En el Juzgado Correccional de Segunda Nominación se comenzó juzgar esta mañana a Jonathan Sánchez Pedraza, quien está acusado del delito de "grooming" por un caso ocurrido en 2014 que tuvo como víctima a una niña de 8 años.
En el Juzgado Correccional de Segunda Nominación se comenzó juzgar esta mañana a Jonathan Sánchez Pedraza, quien está acusado del delito de "grooming" por un caso ocurrido en 2014 que tuvo como víctima a una niña de 8 años.
Durante la primera audiencia, que se extendió hasta pasadas las 15, el juez Diego Chayle Costilla escuchó a cuatro testigos, incluidos los padres de la pequeña víctima, quienes volvieron a ratificar el serio daño psicológico provocado por este hecho al grupo familiar.
La madre de la niña, visiblemente angustiada y quebrada en llanto, sostuvo que el imputado arruinó y violentó la inocencia de su hija. La asesora de Menores, Sandra López Gardel, le brindó asistencia y planteó la necesidad de que la víctima sea asistida por el Cuerpo Interdisciplinario Forense para evaluar si podrá prestar testimonio.
El imputado, por su parte, se negó a declarar y el juicio pasó a un cuarto intermedio para mañana, a las 9.
Sánchez Pedraza está imputado por un hecho registrado en marzo de 2014, cuando fue descubierto in fraganti mientras exponía a una niña de 8 años a imágenes pornográficas. El hecho ocurrió en el Parque de los Niños, donde personal de la Unidad Especial de Investigaciones lo detectó, aunque no pudieron detenerlo en el lugar ya que el sujeto se dio a la fuga lo que motivó una extensa persecución.
Finalmente fue detenido y ese mismo día se radicó la denuncia en su contra, denuncia que se convirtió en la primera por el delito de "grooming" en Catamarca.

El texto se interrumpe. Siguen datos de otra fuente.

(** The upsert in front of the table: it searches, then patches the row
    found or creates one, and returns. *)
Lemma upsert_spec p d s :
  airtable_configured cfg = true →
  Store.unique_providers (world s) →
  ∃ j st',
    airtableCreateOrUpdate F cfg p d s =
      (Returned j,
       {| rateMap := rateMap s; world := st';
          trace := trace s ++ [AirtableFind p; upsert_write p d (world s)] |})
    ∧ Store.records_for p st' = [Store.row p d]
    ∧ (∀ q, q ≠ p → Store.records_for q st' = Store.records_for q (world s)).
Proof.
  intros Hcfg Hu. unfold airtableCreateOrUpdate, upsert_write.
  rewrite (configured_inv Hcfg).
  unfold bind, do_fetch at 1. cbn.
  destruct (List.filter _ (Store.rows (world s))) as [|r rs] eqn:Hfind.
  - apply find_rows_nil in Hfind.
    destruct (create_missing p d (world s) Hfind) as [Hp Hq].
    unfold do_fetch. cbn. rewrite <- app_assoc. cbn. eauto.
  - apply find_rows_cons in Hfind as (l1 & f & l2 & Hst & Hid & Hf & Hl1).
    cbn in Hid. rewrite Hst in Hu.
    destruct (patch_found p d l1 f l2 Hu Hf) as [Hp Hq].
    assert (Hlt : (length l1 <? length (l1 ++ f :: l2))%nat = true)
      by (apply Nat.ltb_lt; rewrite length_app; cbn; lia).
    assert (Hins : <[length l1 := Store.row p d]> (l1 ++ f :: l2)
                   = l1 ++ Store.row p d :: l2)
      by (rewrite <- (Nat.add_0_r (length l1)) at 1; by rewrite insert_app_r).
    unfold do_fetch, F, Store.fetch. cbn [world trace rateMap].
    rewrite Hid, Hst, Hlt, Hins. cbn. rewrite <- app_assoc. cbn.
    eauto.
Qed.
(** With distinct keys, the values of the keys are the values in order. *)
Lemma dict_values_by_key {B} (f : V → B) (g : K → B) d :
  NoDup (dict_keys d) →
  (∀ k v, dict_get d k = Some v → f v = g k) →
  f <$> dict_values d = g <$> dict_keys d.
Proof.
  unfold dict_keys, dict_values.
  induction d as [|[k v] d IH]; csimpl; [done|].
  intros Hnd Hf. apply NoDup_cons in Hnd as [Hk Hnd]. f_equal.
  - apply Hf. simpl. by rewrite decide_True.
  - apply IH; [done|]. intros k' v' Hget. apply Hf. simpl.
    rewrite decide_False; [done|]. intros ->. apply Hk.
    by eapply dict_get_keys.
Qed.

End DictMore.

Lemma run_app tr1 tr2 w : run (tr1 ++ tr2) w = run tr1 w ≫= run tr2.
Proof.
  revert w. induction tr1 as [|ev tr1 IH]; intros w; simpl; [done|].
  destruct (exec ev w); simpl; [apply IH | done].
Qed.

Lemma run_calls_app tr1 tr2 w :
  run_calls (tr1 ++ tr2) w = run_calls tr1 w ≫= run_calls tr2.
Proof.
  revert w. induction tr1 as [|c tr1 IH]; intros w; simpl; [done|].
  destruct (exec_call c w); simpl; [apply IH | done].
Qed.

Lemma run_calls_jobs tr w : run_calls (Job <$> tr) w = run tr w.
Proof.
  revert w. induction tr as [|ev tr IH]; intros w; csimpl; [done|].
  destruct (exec ev w); simpl; [apply IH | done].
Qed.

Lemma reachable_api_reachable w : reachable w → api_reachable w.
Proof. intros [tr Htr]. exists (Job <$> tr). by rewrite run_calls_jobs. Qed.

(** ** What the other handlers do to the world *)

Lemma append_item_ok {V} key (x : V) (d d' : dict Z (list V)) :
  append_item as_int_key key x d = Ok d' →
  ∃ k l, as_int_key key = Some k ∧ dict_get d k = Some l
    ∧ d' = dict_set d k (l ++ [x]).
Proof.
  unfold append_item. destruct (hashable key); [|done].
  destruct (as_int_key key) as [k|]; [|done].
  destruct (dict_get d k) as [l|] eqn:Hl; [|done].
  intros [= <-]. by exists k, l.
Qed.

Lemma create_file_eval data now w :
  serve (CreateFile data now) w
  = match contains as_int_key (get data "projectId") (projects (w_store w)) with
    | Ok true =>
        match append_item as_int_key (get data "projectId")
                {| File.name := get data "name";
                   File.content := get_default data "content" (JStr "");
                   File.modified := now |}
                (files (w_store w)) with
        | Ok d =>
            (match getitem as_int_key (get data "projectId") d with
             | Ok fs => Ok (FilesPayload true fs [])
             | Raise e => Raise e
             end,
             {| w_store := set_files d (w_store w); w_threads := w_threads w |})
        | Raise e => (Raise e, w)
        end
    | Ok false => (Ok (FilesPayload false [] ["Project not found"]), w)
    | Raise e => (Raise e, w)
    end.
Proof.
  simpl. unfold create_file, mbind, M_bind, updates, reads, mret, M_ret.
  destruct (contains _ _ _) as [[]|]; simpl; [|done..].
  destruct (append_item _ _ _ _) as [d|e]; simpl; [|done].
  by destruct (getitem _ _ _).
Qed.
(** * PatientDataManagement/main.py: BMI, record validation and the record store

    A shallow embedding of the FastAPI patient service.  Python [float]s are
    IEEE 754 binary64 values ([spec_float] at precision 53), Python [int]s are
    [Z], [str] is [string], exceptions are the [Raise] results of an error
    monad, and the file [patients.json] is the state threaded through the
    endpoints.  Multiplication, division and [round] are correctly rounded,
    as IEEE 754 and the interpreter define them; the square [height ** 2] is
    computed by the [pow] of the C library, which is a parameter. *)

From Stdlib Require Import ZArith Bool List String Lia.
From Stdlib Require Import Sorting.Sorted Sorting.Permutation.
From Stdlib Require Import Floats.SpecFloat.
Import ListNotations.
Open Scope string_scope.
Open Scope list_scope.
Open Scope Z_scope.

(** ** Exceptions and the error monad *)

Inductive exn : Type :=
| ZeroDivisionError
| OverflowError
| ValidationError (fields : list string)
| HTTPException (status_code : Z) (detail : string).

Inductive result (A : Type) : Type :=
| Ok (a : A)
| Raise (e : exn).

Arguments Ok {A} a.
Arguments Raise {A} e.

Definition bind {A B : Type} (m : result A) (k : A -> result B) : result B :=
  match m with
  | Ok a => k a
  | Raise e => Raise e
  end.

Notation "x <- m ;; k" := (bind m (fun x => k))
  (at level 61, m at next level, right associativity).

(** ** Python floats *)

Module PyFloat.

Definition prec : Z := 53.
Definition emax : Z := 1024.

Definition float : Type := spec_float.

Definition valid (x : float) : bool := valid_binary prec emax x.

(** The binary64 value nearest to [num / den], ties to even: what the
    correctly rounded string-to-double conversion yields for that rational. *)
Definition nearest_float (s : bool) (num den : positive) : float :=
  SFdiv prec emax (S754_finite s num 0) (S754_finite false den 0).

(** The decimal literal [digits]e[exp10]. *)
Definition decimal (digits : positive) (exp10 : Z) : float :=
  match exp10 with
  | Zneg k => nearest_float false digits (10 ^ k)
  | Z0 => nearest_float false digits 1
  | Zpos k => nearest_float false (digits * 10 ^ k) 1
  end.
Lemma bundle_entry_members dir name target :
  all_events (member_ok U) (trace (bundle_entry U dir name target)).
Proof.
  unfold bundle_entry.
  destruct (String.eqb_spec name "marathon.json.mustache") as [->|_].
  { apply zip_write_events; simpl; intros; tauto. }
  case_bool_decide as Hjson.
  { apply all_events_bind.
    - intros e He.
      pose proof (validate_json_file_members U (path_join dir name) target)
        as Hnone.
      unfold zip_members in Hnone.
      destruct e; try done. exfalso.
      assert ((arcname, data)
              ∈ omap (λ e, match e with
                           | ZipWrite a d => Some (a, d)
                           | _ => None
                           end)
                  (trace (_validate_json_file U (path_join dir name) target)))
        as Hin by (apply list_elem_of_omap; by eexists).
      rewrite Hnone in Hin. by apply elem_of_nil in Hin.
    - intros doc Hdoc.
      destruct (validate_json_file_returns dir name target doc Hjson Hdoc)
        as (data & -> & Hload & Hvalid).
      simpl. apply all_events_cons; [|apply all_events_nil].
      left. split; [done|]. by exists doc. }
  destruct (_ && _).
  { apply all_events_walk. intros n t. unfold assets_entry.
    destruct (_ && _); [|apply all_events_nil].
    apply all_events_walk. intros n' t'. unfold uris_entry.
    apply zip_write_events; simpl; intros; do 3 right; left.
    - by eexists.
    - exists (n' +:+ "/"). by rewrite append_assoc. }
  destruct (_ && _); [|apply all_events_nil].
  apply all_events_walk. intros n t. unfold images_entry.
  destruct (_ || _) eqn:Hicon.
  { intros e He. apply png_member_events in He as (data & -> & Hpng).
    simpl. do 4 right. left. exists n. split_and!; [|done..].
    unfold icon_names. rewrite !elem_of_cons.
    apply orb_true_iff in Hicon as [[H|H]%orb_true_iff|H];
      apply String.eqb_eq in H; auto. }
  destruct (_ && _); [|apply all_events_nil].
  apply all_events_walk. intros n' t'. unfold screenshots_entry.
  intros e He. apply png_member_events in He as (data & -> & Hpng).
  simpl. do 5 right. by exists n'.
Qed.

(** Every member that a walk writes is allowed and has been checked. *)
Lemma bundle_walk_members dir entries :
  all_events (member_ok U) (trace (bundle_walk U dir entries)).
Proof. apply all_events_walk. intros; apply bundle_entry_members. Qed.

End Members.
(** * CodeReviewAgent: the asynchronous review worker

    A shallow embedding of the queue-driven review pipeline
    (src/worker/main.py, gitlab_service.py, jira_service.py,
    linter_service.py, bedrock_service.py and the queue helpers of
    src/app/utils/sqs.py), followed by the properties of the
    specification that are checked against it.

    Conventions.
    - A Python [str] is modelled by its UTF-8 encoding, a Rocq [string]
      (one [ascii] per byte).  Every marker the code looks for is ASCII, so
      prefix tests, splitting at line feeds and dropping an ASCII prefix
      agree with the code-point operations of Python, and
      [len(s.encode("utf-8"))] is [String.length].
    - A Python [dict] is an association list kept in insertion order;
      assignment to a key already present replaces the value in place.
    - Exceptions are the subclasses of Python's [Exception]; the worker
      installs its own SIGINT/SIGTERM handlers, so no KeyboardInterrupt is
      raised in the pipeline.
    - Calls that leave the process (GitLab, Jira, Bedrock, SQS, the file
      system, analyzer processes) append an event to a history and take
      their outcome from an environment that may look at the history. *)

From Stdlib Require Import String Ascii List Bool ZArith QArith Lia.
From Stdlib Require Import Numbers.DecimalString.
Import ListNotations.

Local Open Scope string_scope.
Local Open Scope list_scope.

(* ================================================================== *)
(** ** Python strings and dictionaries *)
(* ================================================================== *)

Module Py.

(** [s.startswith(p)] *)
Definition startswith (s p : string) : bool := String.prefix p s.

(** [s[n:]] *)
Fixpoint drop (n : nat) (s : string) : string :=
  match n, s with
  | O, _ => s
  | S _, EmptyString => EmptyString
  | S n', String _ s' => drop n' s'
  end.

(** [s[:n]] *)
Fixpoint take (n : nat) (s : string) : string :=
  match n, s with
  | O, _ => EmptyString
  | S _, EmptyString => EmptyString
  | S n', String c s' => String c (take n' s')
  end.

Definition LF : ascii := ascii_of_nat 10.
Definition NL : string := String LF EmptyString.

(** [s.split(c)] for a one-character separator: never the empty list. *)
Fixpoint split (c : ascii) (s : string) : list string :=
  match s with
  | EmptyString => [EmptyString]
  | String a s' =>
      if Ascii.eqb a c then EmptyString :: split c s'
      else match split c s' with
           | [] => [String a EmptyString]
           | h :: t => String a h :: t
           end
  end.

(** [sep.join(l)] *)
Definition join (sep : string) (l : list string) : string :=
  String.concat sep l.

(** [s.count(c)] for a one-character pattern. *)
Fixpoint count (c : ascii) (s : string) : nat :=
  match s with
  | EmptyString => O
  | String a s' => (if Ascii.eqb a c then 1 else 0) + count c s'
  end.

(** [c in s] for a one-character pattern. *)
Definition contains (c : ascii) (s : string) : bool :=
  negb (Nat.eqb (count c s) 0).

(** Truth value of a [str] and of a [list]. *)
Definition str_truthy (s : string) : bool := negb (String.eqb s EmptyString).
Definition list_truthy {A} (l : list A) : bool :=
  match l with [] => false | _ :: _ => true end.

Pese a ser el primer denunciado, debido a varias postergaciones, Sánchez Pedraza no es el primer juzgado bajo esta calificación ya que ese lugar lo ocupó Marcelo Gustavo Zamorano, quien ayer fue juzgado y condenado a tres años de prisión efectiva.
Ciberacoso y grooming
Se habla de ciberacoso o ciberbullying cuando un menor acosa a otro menor con amenazas, insultos, coacciones, chantajes, vejaciones o calumnias, haciendo uso de las nuevas tecnologías de la información y la comunicación (TIC): teléfono móvil, Internet, chat, redes sociales, etc.
Aunque no se debe restar importancia a los casos puntuales, para hablar de acoso los hechos deben repetirse a lo largo del tiempo durante un periodo prolongado. Las víctimas y acosadores son de edades similares y tienen relación o contacto en el mundo físico. Muchas veces el acoso comienza en el mundo real, para luego pasar al mundo virtual.
En el caso del grooming el acoso también es a través de las nuevas tecnologías (chat, redes sociales, etc.), pero no es entre iguales, sino que el acosador es un adulto y la víctima un menor, y habrá una intención sexual explícita o implícita. En esta modalidad de acoso las situaciones de peligro para los menores son más sutiles y latentes. Son acciones realizadas para establecer, de forma deliberada, una relación y control emocional sobre un menor, con el fin de preparar el terreno para el abuso sexual.
Los acosadores tienen preferencia por un prepúber o púber y frecuentemente son hombres casados. El menor suele ser ingenuo y no se da cuenta de que “habla” con un adulto. El acosador acaba confesando su edad y pidiendo secretismo; les convence de que no deben decirlo a los padres, pues no lo entenderían. Logran datos personales y fotografías, que cada vez serán con menos ropa.